Un homme âgé enregistre sur cassettes les propos d’autres membres du peuple Ayoreo qui ont été déplacés dans des plaines semi désertiques du Paraguay par des organisations missionnaires au fil du temps. La réalisatrice Arami Ullón, compatriote vivant en Suisse, a eu vent de cette migration forcée et a pu entrer en contact avec Mateo Sobode Chiqueno. Avec une très petite équipe, la signataire de Apenas el sol (Nothing But the Sun) filme les conditions de vie précaires de ces populations et nous amène à appréhender par petites touches les peurs et les désirs de plusieurs individus dont José Iquebi Posoraja qui fut capturé enfant dans la forêt. Y vivent encore de petits groupes de ce peuple dont l’existence est depuis peu d’années officiellement protégée par une loi.

Returning Home

Parce que le pensionnat autochtone ne lui a jamais remis le chandail orange, cadeau de sa grand-mère, qu’on lui avait pris lors de son arrivée à six ans dans ce lieu d’assimilation forcée, Phyllis Jack-Webstad a suscité en 2013 un mouvement populaire qui a amené à la création de la Journée du Chandail orange le 30 septembre. Le cinéaste de la nation Secwépemc Sean Stiller rappelle l’histoire de la relation primordiale entre les Premières nations de la Colombie Britannique et le saumon tout en accompagnant sa concitoyenne Phyllis dans ses déplacements pour des rencontres avec des jeunes dans les écoles ou en un retour au fameux pensionnat St Joseph. Pour son rappel des effets de la surpêche et des changements climatiques sur la vie de ces populations et pour son portrait amical de la résiliente protagoniste, Returning Home, premier long métrage produit par Canadian Geographic, mérite tous les prix qu’il a jusqu’ici remportés.
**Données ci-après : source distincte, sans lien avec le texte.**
(** ** Properties *)

(** [Format::Many] followed by [Parse::Many] is the identity: when the
    values are in range and their encodings fit in the destination slice, the
    writer succeeds, changes no byte outside the space it consumes, and the
    reader started at the same place gets the same values and stops exactly
    where the writer stopped. *)
Theorem format_parse_roundtrip (svs : list (Serializer * Z)) (dest : WSlice) :
  Forall (fun sv => SerializerOk sv.1) svs ->
  Forall (fun sv => Min sv.1 <= sv.2 <= Max sv.1) svs ->
  WSlice.wf dest ->
  (total_size (map fst svs) <= ws_size dest)%nat ->
  exists a, let n := total_size (map fst svs) in
    FormatMany svs dest = Some (mkWSlice a (ws_pos dest + n) (ws_size dest - n), true) /\
    take (ws_pos dest) a = take (ws_pos dest) (ws_array dest) /\
    drop (ws_pos dest + n) a = drop (ws_pos dest + n) (ws_array dest) /\
    ParseMany (map fst svs) (drop (ws_pos dest) a) =
      Some (map snd svs, drop (ws_pos dest + n) a).
Proof.
  intros Hok Hv Hwf Hfit. unfold WSlice.wf in Hwf.
  destruct (format_many_spec svs dest Hok Hwf Hfit) as (a & Ha & Hf). exists a. simpl.
  pose proof (encodings_length svs Hok) as Hlen.
  split; [done|]. pose proof (mem_write_drop _ _ _ _ (ws_pos dest + total_size (map fst svs)) Ha) as Hd.
  unfold mem_write in Ha. case_bool; [|done]. injection Ha as Ha.
  split; [|split; [apply Hd; lia|]].
  - rewrite <- Ha. rewrite take_app_le by len. rewrite take_take. f_equal. len.
  - rewrite Hd by lia. rewrite <- Ha at 1.
    rewrite drop_app_ge by len. replace (_ - _)%nat with 0%nat by len.
    rewrite drop_0, Hlen. by apply parse_many_encoded.
Qed.

Lemma format_parse_roundtrip_witness :
  exists a,
    FormatMany [(UInt8, 7); (Int16, -2); (UInt48, 281474976710655)] (mkWSlice (replicate 12 0) 2 10) =
      Some (mkWSlice a 11 1, true) /\
    take 2 a = take 2 (replicate 12 0) /\
    drop 11 a = drop 11 (replicate 12 0) /\
    ParseMany [UInt8; Int16; UInt48] (drop 2 a) = Some ([7; -2; 281474976710655], drop 11 a).
Proof.
  apply (format_parse_roundtrip [(UInt8, 7); (Int16, -2); (UInt48, 281474976710655)]
           (mkWSlice (replicate 12 0) 2 10)).
  - repeat (apply Forall_cons_2; [cbn; apply _|]). apply Forall_nil_2.
  - repeat constructor; cbn; unfold UInt48_MAX; lia.
  - unfold WSlice.wf. cbn. lia.
  - cbn. lia.
Defined.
D’autres films comme Powerlands de la jeune Ivey Camille Manybeads Tso, survol attachant de la lutte de certaines populations contre l’exploitation effrénée des ressources, font aussi partie de cette rencontre montréalise au long cours où musique, poésie et colloques montrent la vitalité et la résurgence culturelle de ces Premiers peuples.